1) By the time you get to line 13, you've changed the value of sentence so that it's pointing to the last character you entered. This means that you set P to point to the last character you entered, so that when you try and print the contents of the array, you're actually starting with the last character you entered.
2) Your loop at line 15 is based on whether or not the value of an element of the array is 0 (i.e. the null character '\0'). However, nowhere do you ever initialise the contents of the array to be 0, so you have no reason to believe any character in the array will have that value.

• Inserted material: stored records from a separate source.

(* @src packages/security/src/content/patches.ts:191-211 parseUnifiedDiff *)
Fixpoint parse_hunk_body (oldCount newCount : Z) (lines : list ustring) (n : Counts)
    : patch_result (Counts * list ustring) :=
  if (consumedOld n <? oldCount) || (consumedNew n <? newCount) then
    match lines with
    | [] => PatchRejected "truncated_hunk"
    | line :: rest =>
        if u_starts (u "\ No newline") line then parse_hunk_body oldCount newCount rest n
        else match count_line line n with
             | Some n => parse_hunk_body oldCount newCount rest n
             | None => PatchRejected "bad_hunk_line"
             end
    end
  else Patched (n, lines).

Definition MAX_SAFE_INTEGER : Z := 9007199254740991.

(* @src packages/security/src/content/patches.ts:174-213 parseUnifiedDiff *)
Fixpoint parse_hunks (fuel : nat) (lines : list ustring) (hunks : list (Z * Z))
    (addedLines removedLines : Z) : patch_result (list (Z * Z) * Z * Z * list ustring) :=
  match fuel with
  | O => Endless
  | S fuel =>
      match lines with
      | [] => Patched (hunks, addedLines, removedLines, [])
      | candidate :: rest =>
          if u_starts (u "diff --git ") candidate
          then Patched (hunks, addedLines, removedLines, lines)
          else match HUNK_HEADER candidate with
               | None => PatchRejected "unexpected_record_outside_hunk"
               | Some (oldStart, oldCountRaw, newStart, newCountRaw) =>
                   let oldCount := oldCountRaw ?? 1 in
                   let newCount := newCountRaw ?? 1 in
                   reject_if ((MAX_SAFE_INTEGER <? oldStart) || (MAX_SAFE_INTEGER <? newStart))
                     "bad_hunk_range" $
                   let! '(n, rest) := parse_hunk_body oldCount newCount rest
                     {| consumedOld := 0; consumedNew := 0;
                        added := addedLines; removed := removedLines |} in
                   parse_hunks fuel rest (hunks ++ [(oldCount, newCount)]) (added n) (removed n)
               end
      end
  end.

Definition not_dev_null (p : ustring) : option ustring :=
  if p =u? u "/dev/null" then None else Some p.

(** One block: its envelope, metadata, file headers and hunks. *)
(* @src packages/security/src/content/patches.ts:90-226 parseUnifiedDiff *)
Definition parse_block (fuel : nat) (line : ustring) (rest : list ustring)
    : patch_result (ParsedBlock * list ustring) :=
  reject_if (negb (u_starts (u "diff --git ") line)) "unexpected_record" $
  let! '(rawGitOld, rawGitNew) := parse_envelope line in
  let! '(m, rest) := parse_metadata rest no_metadata in
  let! '(old, rest) := parse_file_header "--- " rest in
  let! '(new, rest) := parse_file_header "+++ " rest in
  let! '(hs, a, r, rest) := parse_hunks fuel rest [] 0 0 in
  Patched ({| gitOldPath := not_dev_null rawGitOld; gitNewPath := not_dev_null rawGitNew;
              oldPath := old; newPath := new;
              renameFrom := meta_from m; renameTo := meta_to m;
              hasModeChange := meta_mode m; hunks := hs; addedLines := a; removedLines := r |},
           rest).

3) You increment sentence before you ever try to read any value into the array. This meand that you will never set any value in the first byte of the allocated memory.
4) Is there any reason you're using C? Are you aware that C++ has vastly better, safer string handling features? And dynamic memory allocation features?
new/delete is c++
malloc/free is C
you cannot delete where you used malloc. you cannot free where you used new. They will NOT work. malloc casting is considered odd in C, its required in C++ if you used malloc in c++ which you really should not in most cases (only reason is a very low level thing to allow a realloc).
a pointer IS an array, for all practical conversations (technically different of course):
you can use [] syntax on it
it is a solid block of memory
you can do the same core set of things to both, pointers have a few more operations. Stack vs heap is a thing but its irrelevant apart from managing the size/use of your stack, which isnt shown in the code proper but is at the high level comprehension of the program conceptual level.
That means you can get code working with arrays and change to pointers after testing, if that helps debug stuff. you can pass the name of an array into a function that wants a pointer.
there is NO reason to use a pointer here. 100 bytes is microscopic, and memory managment is slower, code bloated, and error prone. You do need to understand pointers and how to do this if you write C, but even in C, use an array for small blocks of memory, and let the stack handle the memory management stuff for you. Its faster and cleaner.
Make sure you are using a C compiler or telling the C++ compiler that you have C code. A C++ compiler will let you write a hybrid of the 2 languages that may not be correct in pure C.